Bill grew up in the small Upper Peninsula mining town of Ishpeming, Michigan. Inspired by his father, he took up the violin at an early age, but then gave it up for decades before inspiration struck again when he started attending jam sessions in the Twin Cities area. Like nearly every teen in the ’60s Bill also learned to play a few chords on the guitar – mostly in hopes of getting the girl (it worked once — the only time it mattered). He also sang in his high school chorus, where he first experienced the terror and the joy of performing on stage, in the beautiful IHS auditorium (He’ll tell you that he has sung on the same stage as Alison Krauss, Taj Mahal and Emmylou Harris, and it’s true – BUT…) Bill also loves to fly fish for trout and has been known to wrap a hackle from time to time.

Doug grew up in the San Francisco Bay Area with a love of listening to music. Inspired by Led Zeppelin’s “Battle of Evermore” and “Going to California” as well as several songs on Elton John’s “Madman across the Water” album, he chose to learn how to play the mandolin. (Also, his high-school buddies all played guitar.) He taught himself mandolin using various instruction books for several years, and then the demands of work and travel put his musicianship on hold. Immigrating to Minnesota in the early ’90s to get married, he still had very little time to play. It wasn’t until the divorce that he was able to re-dedicate himself to being a musician.

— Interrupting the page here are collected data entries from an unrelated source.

(* ===== verification/F32.v ===== *)
(** The [float] of the privacy zone (the patterns and operations of [Tee]): rounding gives a
    value in the range of the format, so that an operation's result, stored as 32 bits, decodes
    to the value IEEE 754 prescribes; and the order of the patterns. *)
From Stdlib Require Import SpecFloat.
From S2P Require Import Prelude Rid LocalStore KV Tee.

(** ** Binary digits *)

Lemma digits2_bounds p : 2 ^ (Zpos (digits2_pos p) - 1) <= Zpos p < 2 ^ Zpos (digits2_pos p).
Proof.
  induction p as [p IH|p IH|]; cbn [digits2_pos]; rewrite ?Pos2Z.inj_succ; [| |cbn; lia];
    rewrite Z.pow_succ_r by lia; unfold Z.succ; rewrite Z.add_simpl_r;
    replace (Zpos (digits2_pos p)) with (1 + (Zpos (digits2_pos p) - 1)) in IH at 2 |- * by lia;
    rewrite ?Z.pow_add_r in * by lia; lia.
Qed.

Lemma digits2_iter p k : Zpos (digits2_pos (Pos.iter xO p k)) = Zpos (digits2_pos p) + Zpos k.
Proof.
  induction k as [|k IH] using Pos.peano_ind; [cbn [Pos.iter digits2_pos]; lia|].
  rewrite Pos.iter_succ. cbn [digits2_pos]. lia.
Qed.

Lemma iter_xO_value p k : Zpos (Pos.iter xO p k) = Zpos p * 2 ^ Zpos k.
Proof.
  induction k as [|k IH] using Pos.peano_ind; [cbn [Pos.iter]; lia|].
  rewrite Pos.iter_succ, Pos2Z.inj_succ, Z.pow_succ_r by lia. lia.
Qed.
Lemma fring_get_run s k : vin (rg_store s) k = true ->
  fring_get k s = ofRes (std_string (concat (drop (Z.to_nat k) (rg_store s)))) s.
Proof. intros Hk. unfold fring_get, bindM, getM, definedM. now rewrite Hk. Qed.

(** A string that leaves room for its terminator is read back from the ring of rows, of which
    there are 18. A longer one fills its row without a terminator and is read on into the
    string of the next row. *)
Theorem fixed_ring_text s v rest :
  fring_ok s -> cstr v -> STRING_LENGTH <= Z.of_nat (length (v ++ 0 :: rest)) ->
  exists s', fring_put (v ++ 0 :: rest) s = (Ok (rg_cur s), s') /\ fring_ok s' /\
    (Z.of_nat (length v) < STRING_LENGTH -> fring_get (rg_cur s) s' = (Ok v, s')) /\
    (forall w pad, STRING_LENGTH <= Z.of_nat (length v) -> cstr w ->
       rg_store s !! S (Z.to_nat (rg_cur s)) = Some (w ++ 0 :: pad) ->
       fring_get (rg_cur s) s' = (Ok (take (Z.to_nat STRING_LENGTH) v ++ w), s')).
Proof.
  intros Hok Hv Hp. destruct (fring_put_run s _ Hok Hp) as (s' & Hput & Hok' & Hd). exists s'.
  split; [exact Hput|]. split; [exact Hok'|].
  assert (Hget : fring_get (rg_cur s) s' = ofRes (std_string (concat (drop (Z.to_nat (rg_cur s)) (rg_store s')))) s').
  { apply fring_get_run, vin_spec. destruct Hok as [[_ Hc] _], Hok' as [[Hsz _] _]. lia. }
  rewrite Hget, Hd. cbn [concat]. split.
  - intros Hl. rewrite take_app_ge by lia. replace (Z.to_nat STRING_LENGTH - length v)%nat with
      (S (Z.to_nat STRING_LENGTH - length v - 1)) by lia.
    cbn [take]. rewrite <- app_assoc. cbn [app]. now rewrite std_string_cstr.
  - intros w pad Hl Hw Hnext. rewrite take_app_le by lia. rewrite (drop_S _ _ _ Hnext). cbn [concat].
    rewrite <- app_assoc. cbn [app]. rewrite app_assoc. rewrite std_string_cstr; [reflexivity|].
    apply Forall_app. split; [now apply Forall_take|exact Hw].
Qed.

(** Eighteen empty rows. *)
Definition empty_rows : ring bytes := mkRing 0 (replicate 18 (replicate 540 0)).
Lemma empty_rows_ok : fring_ok empty_rows.
Proof.
  split; [split; [reflexivity|vm_compute; split; congruence]|]. apply Forall_replicate. apply length_replicate.
Qed.
Lemma fixed_ring_text_witness :
  exists s', fring_put (replicate 600 120 ++ 0 :: []) empty_rows = (Ok 0, s') /\ fring_get 0 s' = (Ok (replicate 540 120), s').
Proof.
  destruct (fixed_ring_text empty_rows (replicate 600 120) []) as (s' & Hput & _ & _ & Hget).
  - exact empty_rows_ok.
  - apply Forall_replicate. lia.
  - rewrite length_app, length_replicate. vm_compute. congruence.
  - exists s'. split; [exact Hput|]. change (rg_cur empty_rows) with 0 in Hget.
    rewrite (Hget [] (replicate 539 0)); [|rewrite length_replicate; vm_compute; congruence|constructor|reflexivity].
    now rewrite app_nil_r, take_replicate.
Defined.

(** In the reusable store and the append-only store of strings of any length a string is read
    back whole; the append-only store with a limit keeps its first [STRING_LENGTH] bytes. *)
Theorem text_stores_read_back v rest :
  cstr v ->
  (forall s, rs_ok s -> exists k s', rs_text_put (v ++ 0 :: rest) s = (Ok k, s') /\ rs_ok s' /\
     rs_text_get k s' = (Ok v, s') /\ rs_view s k = None /\ forall k', k' <> k -> rs_view s' k' = rs_view s k') /\
  (forall store, exists store', as_text_put (v ++ 0 :: rest) store = (Ok (vsize store), store') /\
     as_text_get (vsize store) store' = (Ok v, store')) /\
  (forall store, exists store', as_fixed_put (v ++ 0 :: rest) store = (Ok (vsize store), store') /\
     as_fixed_get (vsize store) store' = (Ok (take (Z.to_nat STRING_LENGTH) v), store')).
Proof.
  intros Hv. split_and!.
  - intros s Hok. destruct (rs_put_spec s v Hok) as (k & s' & Hp & Hok' & _ & Hfresh & Hnew & Hframe).
    exists k, s'. split_and!; try assumption; [|now apply rs_get_spec].
    unfold rs_text_put. rewrite std_string_cstr by exact Hv. exact Hp.
  - intros store. destruct (as_put_get store v) as (store' & Hp & Hg & _). exists store'. split; [|exact Hg].
    unfold as_text_put. rewrite std_string_cstr by exact Hv. exact Hp.
  - intros store. destruct (as_put_get store (take (Z.to_nat STRING_LENGTH) v)) as (store' & Hp & Hg & _).
    exists store'. split; [|exact Hg]. unfold as_fixed_put. rewrite std_string_n_cstr by exact Hv. exact Hp.
Qed.
Lemma text_stores_read_back_witness :
  exists store', as_fixed_put (replicate 600 120 ++ [0]) [] = (Ok 0, store') /\ as_fixed_get 0 store' = (Ok (replicate 540 120), store').
Proof.
  destruct (text_stores_read_back (replicate 600 120) []) as (_ & _ & H); [apply Forall_replicate; lia|].
  destruct (H []) as (store' & Hp & Hg). exists store'. split; [exact Hp|exact Hg].
Defined.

He takes mandolin instruction with Mark Briere at the Homestead Pickin’ Parlor and leads three weekly jams in the Twin Cities. He met Bill and Mark when they were members of the Highway 61 band and talked them into letting him run the PA system for their gigs. A while after Highway 61 disbanded, he joined them, Julia, Gordy, and Dan Parker (bass) to form The Hacklewrappers. Dan has since retired and John has assumed the bass position. Doug plays mandolin, mandola, sings, and is the band’s sound tech.

Gordy plays lead guitar with the Hacklewrappers. He has served as an informal mentor to developing guitarists. If anyone has a question about guitars and the materials used to build them, guitar makers and their techniques, or guitarists and their playing styles, Gordy is the guy to ask.

John is a lifelong musician. He studied piano beginning at age seven, played trumpet in high school, college and U.S. Army & Minnesota National Guard bands,  sung in church and high school and college choirs, and dabbled with guitar ever since the “folk craze” of the ’60s. He earned his degree in Music Theory from the University of Minnesota. He is self-taught on bass, aided by many fine instructional books and videos over the years. He first picked up the bass guitar upon buying a third-hand Hofner “Beatle bass” for $35 from a fellow Army bandsman in the ’70s. He now specializes in playing his U‑Bass™ short-scale semi-acoustic bass with various jamming and casual performing groups in the Twin Cities area that focus on bluegrass and related music. John is an anomaly: a traditionalist musician who plays a non-traditional instrument – although in a traditional style. He has been an avid collector of recorded music across many genres for decades (45s, LPs, cassettes, CDs, and mp3s as technology has evolved) and owns a personal music library of more than two thousand albums.

Mark began his musical career singing solos and duets in elementary school and junior high.  During high school he sang in a select choir that toured extensively in the Midwest. Mark studied piano for two years while in junior high.  He played in high school band, sang in choir, and learned to play the pipe organ during his college years. Mark decided to resurrect his musical interests in 2007.  He bought a mandolin, took a few lessons, and learned to sing and play at the same time.  This led to the formation of the band Highway 61, which performed throughout the Twin Cities and in some remote Minnesota locations from 2009 through 2012.  His newest endeavor is the Hacklewrappers band, formed in 2013. He continues to enhance his musical interests, learning the guitar, fiddle, and banjo.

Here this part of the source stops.